BEGIN Data extract

(** C8: What every render left behind is accounted for: each render result is a success
    with no error or a failure with one of the known kinds; each document that says it
    was rendered was rendered by a run that succeeded, whose Application it names and
    whose source it has; and a determinism check has a summary exactly when the two
    renders differ. *)
Theorem Build_accounted `{!RenderersLaws T} docs (st st' : state) :
  accounted (fst st) → Build docs st = Some (inl st') → accounted (fst st').
Proof.
  intros Hw (st1 & st2 & H1 & H2 & H3)%Build_halves.
  apply add_documents_accounted in H1; [|by apply (accounted_same (fst st)); [done..|eauto|]].
  refine (finish_accounted b env docs st2 st' _ H3). destruct (bu_SkipAppSetExpand b); [by injection H2 as <-|].
  apply (expandAppSets_steps _ _ true) in H2; [|done]. by eapply rendering_accounted.
Qed.

(** C11: Every source that has a renderer is reported once: when rendering is on, the
    render results begin with one result for each helm or kustomize source of each
    Application of the World, those of ApplicationSets included, in their order; the
    results of Compositions and of templates follow. *)
Theorem Build_results `{!RenderersLaws T} docs (st st' : state) :
  bu_SkipRender b = false → counted st → Build docs st = Some (inl st') →
  ∃ rs rest, w_RenderResults (fst st') = rs ++ rest ∧ map rres_AppName rs = expected_results (w_ArgoApps (fst st')).
Proof.
  intros Hskip Hc (st1 & st2 & H1 & H2 & H3)%Build_halves. apply counted_documents in H1; [|done..].
  assert (Hc2 : counted st2).
  { destruct (bu_SkipAppSetExpand b); [by injection H2 as <-|]. by eapply counted_expand. }
  destruct (finish_build_extends _ _ _ _ _ H3) as [Ha (rest & Hr)]. exists (w_RenderResults (fst st2)), rest.
  split; [exact Hr|]. rewrite Ha. exact Hc2.
Qed.

(** Without rendering the build is a function of the documents and of the knobs: the
    tools are left alone, and the World is the facts of the documents, the
    Applications the sets expand to, and the passes over them; it fails with the first
    document that lacks a spec it needs. *)
Theorem Build_skip_render docs w ds (t : T) : bu_SkipRender b = true →
  Build docs (w, (ds, t)) =
  match find_first (λ d, bool_decide (refused d)) docs with
  | Some d => Some (inr (processing_error d (missing_spec d)))
  | None =>
      let w1 := built (be_fmt_float env) (be_other env) (be_functions env) (resolve_knobs b w) docs in
      let sets := expansions b env w1 in
      let w2 := {| w1 with w_ArgoApps := w_ArgoApps w1 ++ flat_map er_Applications sets |} in
      (λ w', inl (w', (ds ++ flat_map er_Diagnostics sets, t)))
        <$> last_passes env (enrichOwningApp (be_cwd env) (be_is_git env) w2)
  end.
Proof.
  intros Hskip. unfold Build.Build, with_world. cbn [fst snd].
  pose proof (add_documents_closed (be_fmt_float env) (be_other env) (be_functions env) docs (resolve_knobs b w) (ds, t)) as H.
  assert (Eh : render_app b env = λ _ _ st, Some st) by (unfold render_app; by rewrite Hskip).
  rewrite Eh. destruct (find_first _ docs); rewrite H; [done|]. rewrite expand_skip by done. cbv zeta.
  unfold finish_build, last_passes. rewrite Hskip. unfold with_world. cbn [fst snd].
  by destruct (EnrichFieldValidation _ _).
Qed.

Lemma Build_facts `{!RenderersLaws T} docs (st st' : state) :
  no_facts (fst st) → Build docs st = Some (inl st') → enriched_once env (fst st').
Proof.
  intros Hw (st1 & st2 & H1 & H2 & H3)%Build_halves. refine (finish_build_facts b env docs st2 st' _ H3).
  eapply no_facts_same; [|exact Hw]. apply add_documents_facts in H1.
  etrans; [apply resolve_knobs_facts|]. etrans; [exact H1|].
  destruct (bu_SkipAppSetExpand b); [by injection H2 as <-|].
  apply (expandAppSets_steps _ _ true) in H2; [|done]. by eapply rendering_facts.
Qed.
(** A build leaves nothing for a later enrichment to do: started with no facts, its World
    re-enriched, in any order of the maps, is the same World but for the order of the
    fixed-point usages. *)
Theorem Build_enriched `{!RenderersLaws T} docs order (st st' : state) :
  (∀ res m, be_order env res m ≡ₚ order res m) → no_facts (fst st) → Build docs st = Some (inl st') →
  ∃ fp, fp ≡ₚ w_FixedPointUsages (fst st') ∧ ReEnrich (be_show env) order (fst st') = Some (with_fixed_points (fst st') fp).
Proof.
  intros Ho Hw (w0 & [Hc _] & _ & H)%Build_facts; [|done]. rewrite <- Hc in H. rewrite (ReEnrich_again _ (be_order env) _ w0 _ H).
  by apply (ReEnrich_order _ (be_order env)).
Qed.

(** The only error of a build is a document without the spec it needs, the first one,
    whatever the tools do: a chart that does not render, a values file that is missing
    or an ApplicationSet that cannot be expanded never fails it. *)
Theorem Build_error docs (st : state) :
  match Build docs st with
  | None => True
  | Some (inl _) => find_first (λ d, bool_decide (refused d)) docs = None
  | Some (inr err) => ∃ d, find_first (λ d, bool_decide (refused d)) docs = Some d ∧
                           err = processing_error d (missing_spec d)
  end.
Proof.
  pose proof (add_documents_error (be_fmt_float env) (be_other env) (be_functions env) (render_app b env) docs
    (with_world (resolve_knobs b) st)) as H.
  unfold Build.Build. destruct (add_documents _ _ _ _ _ _) as [[st1|err]|]; [|exact H|done].
  destruct (if bu_SkipAppSetExpand b then _ else _); [|done]. by destruct (finish_build _ _ _ _).
Qed.
End properties.

(** ** A build that renders *)

(** Tools that count their calls: helm renders one ConfigMap, kustomize is not there,
    and the two renders of a check differ. *)
#[local] Instance counting_tools : Renderers nat := {
  open_helm n := n; open_kustomize n := n; open_composition n := n;
  helm_render _ _ _ n := (inl "rendered", S n);
  kustomize_render _ _ n := (inr (MkRenderError "kustomize: not found" true), S n);
  composition_render _ _ _ n := (inl "", S n);
  helm_twice _ _ _ n := (inl (true, Some "differs"), S n);
  kustomize_twice _ _ n := (inr (MkRenderError "kustomize: not found" true), S n);
  helm_pull _ n := (inr "offline", S n) }.
#[local] Instance counting_laws : RenderersLaws nat.
Proof. split; simpl; [|done]. intros. by exists "differs". Qed.
Definition demo_env : build_env := {|
  be_cwd := Some "/repo"; be_is_git := λ _, false; be_exists := λ _, true; be_read := λ _, Absent; be_glob := λ _, None;
  be_unmarshal := λ _, (None, None); be_schema := λ _, inr ""; be_marshal := λ _, inr "";
  be_decode := λ _, ([MkYamlNode true (Some (1, 1)%Z) (inl (Some
    [("apiVersion", VStr "v1"); ("kind", VStr "ConfigMap"); ("metadata", VMap [("name", VStr "web")])]))], None);
  be_parse := λ _ _, None; be_show := λ _, ""; be_fmt_float := λ _, ""; be_other := λ _, None;
  be_functions := knownFunctions; be_order := stored_order |}.
Definition demo_app : LoadedDocument :=
  MkLoadedDocument (MkSourceLocation "apps/web.yaml" 1 1) "argoproj.io/v1alpha1" "Application" (Some [
    ("metadata", VMap [("name", VStr "web")]);
    ("spec", VMap [("sources", VList [
       VMap [("path", VStr "charts/web"); ("helm", VMap [("releaseName", VStr "web")])];
       VMap [("path", VStr "overlays/web"); ("kustomize", VMap [("namePrefix", VStr "x-")])];
       VMap [("path", VStr "plain")]])])]).
Definition no_spec : LoadedDocument :=
  MkLoadedDocument (MkSourceLocation "comp.yaml" 1 1) "apiextensions.crossplane.io/v1" "Composition"
    (Some [("metadata", VMap [("name", VStr "db")])]).
Definition demo_builder (skip : bool) : Builder :=
  MkBuilder skip false "" (MkExpansionContext ∅ "") "" None.
(** ** The structs *)

#[export] Instance wire_CRDVersion : Wire CRDVersion := struct (λ p x, [
  field p "name" (cv_Name x); field p "served" (cv_Served x); field p "storage" (cv_Storage x);
  omitempty p "referenceable" (cv_Referenceable x); omitempty p "schemaDigest" (cv_SchemaDigest x)]).
#[export] Instance wire_ConversionInfo : Wire ConversionInfo := struct (λ p x, [
  field p "strategy" (ci_Strategy x); field p "costClass" (ci_CostClass x);
  omitempty p "webhookService" (ci_WebhookService x)]).
#[export] Instance wire_SourceLocation : Wire SourceLocation := struct (λ p x, [
  field p "file" (sl_File x); field p "line" (sl_Line x); field p "column" (sl_Column x)]).
#[export] Instance wire_CRDInfo : Wire CRDInfo := struct (λ p x, [
  field p "group" (crd_Group x); field p "kind" (crd_Kind x); field p "scope" (crd_Scope x);
  field p "versions" (crd_Versions x); field p "conversion" (crd_Conversion x);
  field p "source" (crd_Source x); field p "isXRD" (crd_IsXRD x); omitempty p "apiVersion" (crd_APIVersion x);
  omitempty p "owningApp" (crd_OwningApp x)]).
#[export] Instance wire_ProviderInfo : Wire ProviderInfo := struct (λ p x, [
  field p "name" (pr_Name x); field p "package" (pr_Package x); omitempty p "annotations" (pr_Annotations x);
  field p "source" (pr_Source x); omitempty p "owningApp" (pr_OwningApp x)]).
#[export] Instance wire_FunctionInfo : Wire FunctionInfo := struct (λ p x, [
  field p "name" (fn_Name x); field p "package" (fn_Package x); field p "inputVersions" (fn_InputVersions x);
  field p "source" (fn_Source x); omitempty p "owningApp" (fn_OwningApp x)]).
#[export] Instance wire_ConfigurationInfo : Wire ConfigurationInfo := struct (λ p x, [
  field p "name" (cfgi_Name x); field p "package" (cfgi_Package x); field p "source" (cfgi_Source x)]).
#[export] Instance wire_GVK : Wire GVK := struct (λ p x, [
  field p "group" (gvk_Group x); field p "version" (gvk_Version x); field p "kind" (gvk_Kind x)]).
#[export] Instance wire_PipelineStep : Wire PipelineStep := struct (λ p x, [
  field p "name" (ps_Name x); field p "functionRef" (ps_FunctionRef x);
  omitempty p "inputAPIVersion" (ps_InputAPIVersion x); omitempty p "inputKind" (ps_InputKind x);
  omitempty p "inputDigest" (ps_InputDigest x)]).
#[export] Instance wire_ResourceBase : Wire ResourceBase := struct (λ p x, [
  field p "apiVersion" (rb_APIVersion x); field p "kind" (rb_Kind x)]).
#[export] Instance wire_TransformInfo : Wire TransformInfo := struct (λ p x, [
  field p "type" (ti_Type x); omitempty p "convert" (ti_Convert x)]).
#[export] Instance wire_PatchInfo : Wire PatchInfo := struct (λ p x, [
  field p "type" (pi_Type x); omitempty p "fromFieldPath" (pi_FromFieldPath x);
  omitempty p "toFieldPath" (pi_ToFieldPath x); omitempty p "transforms" (pi_Transforms x)]).
#[export] Instance wire_ComposedResource : Wire ComposedResource := struct (λ p x, [
  field p "name" (cr_Name x); field p "base" (cr_Base x); omitempty p "patches" (cr_Patches x)]).
#[export] Instance wire_CompositionInfo : Wire CompositionInfo := struct (λ p x, [
  field p "name" (comp_Name x); field p "compositeTypeRef" (comp_CompositeTypeRef x);
  field p "mode" (comp_Mode x); omitempty p "pipeline" (comp_Pipeline x);
  omitempty p "resources" (comp_Resources x); field p "source" (comp_Source x);
  omitempty p "owningApp" (comp_OwningApp x)]).
#[export] Instance wire_ResourceInfo : Wire ResourceInfo := struct (λ p x, [
  field p "apiVersion" (ri_APIVersion x); field p "kind" (ri_Kind x); field p "name" (ri_Name x);
  omitempty p "namespace" (ri_Namespace x); omitempty p "annotations" (ri_Annotations x);
  omitempty p "labels" (ri_Labels x); field p "source" (ri_Source x); omitempty p "raw" (ri_Raw x);
  omitempty p "provenance" (ri_Provenance x); omitempty p "owningApp" (ri_OwningApp x)]).
#[export] Instance wire_SyncWaveEntry : Wire SyncWaveEntry := struct (λ p x, [
  field p "kind" (swe_Kind x); field p "name" (swe_Name x); field p "wave" (swe_Wave x)]).
#[export] Instance wire_ArgoHelmParam : Wire ArgoHelmParam := struct (λ p x, [
  field p "name" (hp_Name x); field p "value" (hp_Value x)]).
#[export] Instance wire_ArgoHelmSource : Wire ArgoHelmSource := struct (λ p x, [
  omitempty p "valueFiles" (hs_ValueFiles x); omitempty p "valuesObject" (hs_ValuesObject x);
  omitempty p "values" (hs_Values x); omitempty p "releaseName" (hs_ReleaseName x);
  omitempty p "parameters" (hs_Parameters x)]).
#[export] Instance wire_ArgoKustomizeSource : Wire ArgoKustomizeSource := struct (λ p x, [
  omitempty p "namePrefix" (ks_NamePrefix x); omitempty p "nameSuffix" (ks_NameSuffix x);
  omitempty p "images" (ks_Images x); omitempty p "commonLabels" (ks_CommonLabels x);
  omitempty p "commonAnnotations" (ks_CommonAnnotations x)]).
#[export] Instance wire_ArgoDirectorySource : Wire ArgoDirectorySource := struct (λ p x, [
  omitempty p "recurse" (ds_Recurse x); omitempty p "exclude" (ds_Exclude x);
  omitempty p "include" (ds_Include x)]).
#[export] Instance wire_ArgoPluginEnv : Wire ArgoPluginEnv := struct (λ p x, [
  field p "name" (pe_Name x); field p "value" (pe_Value x)]).
#[export] Instance wire_ArgoPluginSource : Wire ArgoPluginSource := struct (λ p x, [
  field p "name" (pls_Name x); omitempty p "env" (pls_Env x)]).
#[export] Instance wire_ArgoSource : Wire ArgoSource := struct (λ p x, [
  field p "repoURL" (as_RepoURL x); omitempty p "path" (as_Path x);
  omitempty p "targetRevision" (as_TargetRevision x); omitempty p "chart" (as_Chart x);
  omitempty p "ref" (as_Ref x); field p "renderer" (as_Renderer x); omitempty p "helm" (as_Helm x);
  omitempty p "kustomize" (as_Kustomize x); omitempty p "directory" (as_Directory x);
  omitempty p "plugin" (as_Plugin x)]).
#[export] Instance wire_ArgoDestination : Wire ArgoDestination := struct (λ p x, [
  omitempty p "server" (dest_Server x); omitempty p "name" (dest_Name x);
  omitempty p "namespace" (dest_Namespace x)]).
#[export] Instance wire_ArgoAutomatedSync : Wire ArgoAutomatedSync := struct (λ p x, [
  field p "prune" (au_Prune x); field p "selfHeal" (au_SelfHeal x)]).
#[export] Instance wire_ArgoSyncOptions : Wire ArgoSyncOptions := struct (λ p x, [
  omitempty p "replace" (so_Replace x); omitempty p "serverSideApply" (so_ServerSideApply x);
  omitempty p "prune" (so_Prune x); omitempty p "pruneLast" (so_PruneLast x);
  omitempty p "createNamespace" (so_CreateNamespace x);
  omitempty p "applyOutOfSyncOnly" (so_ApplyOutOfSyncOnly x); omitempty p "validate" (so_Validate x);
  omitempty p "failOnSharedResource" (so_FailOnSharedResource x);
  omitempty p "respectIgnoreDifferences" (so_RespectIgnoreDifferences x)]).
#[export] Instance wire_ArgoRetryPolicy : Wire ArgoRetryPolicy := struct (λ p x, [
  omitempty p "limit" (rp_Limit x); omitempty p "backoffDurationSec" (rp_BackoffDurationSec x);
  omitempty p "backoffMaxDurationSec" (rp_BackoffMaxDurationSec x);
  omitempty p "backoffFactor" (rp_BackoffFactor x)]).
#[export] Instance wire_ArgoSyncPolicy : Wire ArgoSyncPolicy := struct (λ p x, [
  omitempty p "automated" (sp_Automated x); field p "syncOptions" (sp_SyncOptions x);
  omitempty p "retry" (sp_Retry x);
  omitempty p "preserveResourcesOnDeletion" (sp_PreserveResourcesOnDeletion x)]).
#[export] Instance wire_ArgoIgnoreDiff : Wire ArgoIgnoreDiff := struct (λ p x, [
  omitempty p "group" (igd_Group x); omitempty p "kind" (igd_Kind x); omitempty p "name" (igd_Name x);
  omitempty p "namespace" (igd_Namespace x); omitempty p "jsonPointers" (igd_JSONPointers x);
  omitempty p "jqPathExpressions" (igd_JQPathExpressions x);
  omitempty p "managedFieldsManagers" (igd_ManagedFieldsManagers x)]).
#[export] Instance wire_ResourceRef : Wire ResourceRef := struct (λ p x, [
  field p "apiVersion" (rr_APIVersion x); field p "kind" (rr_Kind x); field p "name" (rr_Name x);
  omitempty p "namespace" (rr_Namespace x)]).
#[export] Instance wire_ArgoHook : Wire ArgoHook := struct (λ p x, [
  field p "phase" (hk_Phase x); omitempty p "deletePolicy" (hk_DeletePolicy x);
  field p "resource" (hk_Resource x); field p "wave" (hk_Wave x)]).
#[export] Instance wire_ArgoApplication : Wire ArgoApplication := struct (λ p x, [
  field p "name" (app_Name x); omitempty p "namespace" (app_Namespace x);
  field p "trackingMode" (app_TrackingMode x); field p "syncWaves" (app_SyncWaves x);
  field p "source" (app_Source x); omitempty p "project" (app_Project x);
  omitempty p "sources" (app_Sources x); field p "destination" (app_Destination x);
  field p "syncPolicy" (app_SyncPolicy x); omitempty p "ignoreDifferences" (app_IgnoreDifferences x);
  omitempty p "hooks" (app_Hooks x); omitempty p "finalizers" (app_Finalizers x);
  omitempty p "annotations" (app_Annotations x)]).
#[export] Instance wire_ArgoAppSetGitDir : Wire ArgoAppSetGitDir := struct (λ p x, [
  field p "path" (gd_Path x); omitempty p "exclude" (gd_Exclude x)]).
#[export] Instance wire_ArgoAppSetGitFile : Wire ArgoAppSetGitFile := struct (λ p x, [
  field p "path" (gf_Path x)]).
#[export] Instance wire_ArgoAppSetGitGenerator : Wire ArgoAppSetGitGenerator := struct (λ p x, [
  field p "repoURL" (gg_RepoURL x); omitempty p "revision" (gg_Revision x);
  omitempty p "directories" (gg_Directories x); omitempty p "files" (gg_Files x)]).
(** A generator holds generators. *)
Fixpoint wire_generator (p : printers) (x : ArgoAppSetGenerator) : option json :=
  members [
    field p "kind" (gen_Kind x); omitempty p "listElements" (gen_ListElements x);
    omitempty p "clusterSelector" (gen_ClusterSelector x); omitempty p "git" (gen_Git x);
    match gen_MatrixGenerators x with [] => Some [] | l => (λ js, [("matrixGenerators", JArr js)]) <$> mapM (wire_generator p) l end;
    match gen_MergeGenerators x with [] => Some [] | l => (λ js, [("mergeGenerators", JArr js)]) <$> mapM (wire_generator p) l end;
    omitempty p "mergeKeys" (gen_MergeKeys x)].
#[export] Instance wire_ArgoAppSetGenerator : Wire ArgoAppSetGenerator := {| wire := wire_generator; is_empty _ := false |}.
#[export] Instance wire_ArgoAppSetTemplate : Wire ArgoAppSetTemplate := struct (λ p x, [
  omitempty p "name" (tm_Name x); omitempty p "namespace" (tm_Namespace x);
  omitempty p "finalizers" (tm_Finalizers x); omitempty p "project" (tm_Project x);
  omitempty p "source" (tm_Source x); omitempty p "sources" (tm_Sources x);
  field p "destination" (tm_Destination x); field p "syncPolicy" (tm_SyncPolicy x);
  omitempty p "ignoreDifferences" (tm_IgnoreDifferences x)]).
#[export] Instance wire_ArgoAppSetSyncPolicy : Wire ArgoAppSetSyncPolicy := struct (λ p x, [
  omitempty p "preserveResourcesOnDeletion" (asp_PreserveResourcesOnDeletion x)]).
#[export] Instance wire_ArgoApplicationSet : Wire ArgoApplicationSet := struct (λ p x, [
  field p "name" (aset_Name x); field p "source" (aset_Source x); field p "generators" (aset_Generators x);
  field p "template" (aset_Template x); field p "appsetSyncPolicy" (aset_SyncPolicy x)]).
#[export] Instance wire_ArgoProjectDestination : Wire ArgoProjectDestination := struct (λ p x, [
  omitempty p "server" (pd_Server x); omitempty p "name" (pd_Name x); omitempty p "namespace" (pd_Namespace x)]).
#[export] Instance wire_ArgoGroupKind : Wire ArgoGroupKind := struct (λ p x, [
  field p "group" (gk_Group x); field p "kind" (gk_Kind x)]).
#[export] Instance wire_ArgoSyncWindow : Wire ArgoSyncWindow := struct (λ p x, [
  field p "kind" (sw_Kind x); field p "schedule" (sw_Schedule x); field p "duration" (sw_Duration x);
  omitempty p "applications" (sw_Applications x); omitempty p "namespaces" (sw_Namespaces x);
  omitempty p "clusters" (sw_Clusters x)]).
#[export] Instance wire_ArgoAppProject : Wire ArgoAppProject := struct (λ p x, [
  field p "name" (ap_Name x); field p "source" (ap_Source x); omitempty p "sourceRepos" (ap_SourceRepos x);
  omitempty p "destinations" (ap_Destinations x);
  omitempty p "clusterResourceWhitelist" (ap_ClusterResourceWhitelist x);
  omitempty p "clusterResourceWhitelistSet" (ap_ClusterResourceWhitelistSet x);
  omitempty p "clusterResourceBlacklist" (ap_ClusterResourceBlacklist x);
  omitempty p "namespaceResourceWhitelist" (ap_NamespaceResourceWhitelist x);
  omitempty p "namespaceResourceWhitelistSet" (ap_NamespaceResourceWhitelistSet x);
  omitempty p "namespaceResourceBlacklist" (ap_NamespaceResourceBlacklist x);
  omitempty p "syncWindows" (ap_SyncWindows x); omitempty p "signatureKeys" (ap_SignatureKeys x)]).
#[export] Instance wire_SchemaInfo : Wire SchemaInfo := struct (λ p x, [
  field p "digest" (si_Digest x); field p "schema" (si_Schema x)]).
#[export] Instance wire_ObligationRef : Wire ObligationRef := struct (λ p x, [
  field p "id" (ob_ID x); field p "category" (ob_Category x); field p "generator" (ob_Generator x)]).
#[export] Instance wire_Diagnostic : Wire Diagnostic := struct (λ p x, [
  field p "code" (dg_Code x); field p "severity" (dg_Severity x); field p "message" (dg_Message x);
  field p "source" (dg_Source x); omitempty p "detail" (dg_Detail x); omitempty p "fix" (dg_Fix x);
  omitempty p "related" (dg_Related x); omitempty p "obligation" (dg_Obligation x)]).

END Data extract

### [What to work on]
Set down only the lines above that fall between the line holding "#[export] Instance wire_FunctionInfo" and the line holding "(fn_Source x); omitempty", inclusive, keeping each exact.

### [Answer space]
#[export] Instance wire_FunctionInfo : Wire FunctionInfo := struct (λ p x, [
  field p "name" (fn_Name x); field p "package" (fn_Package x); field p "inputVersions" (fn_InputVersions x);
  field p "source" (fn_Source x); omitempty p "owningApp" (fn_OwningApp x)]).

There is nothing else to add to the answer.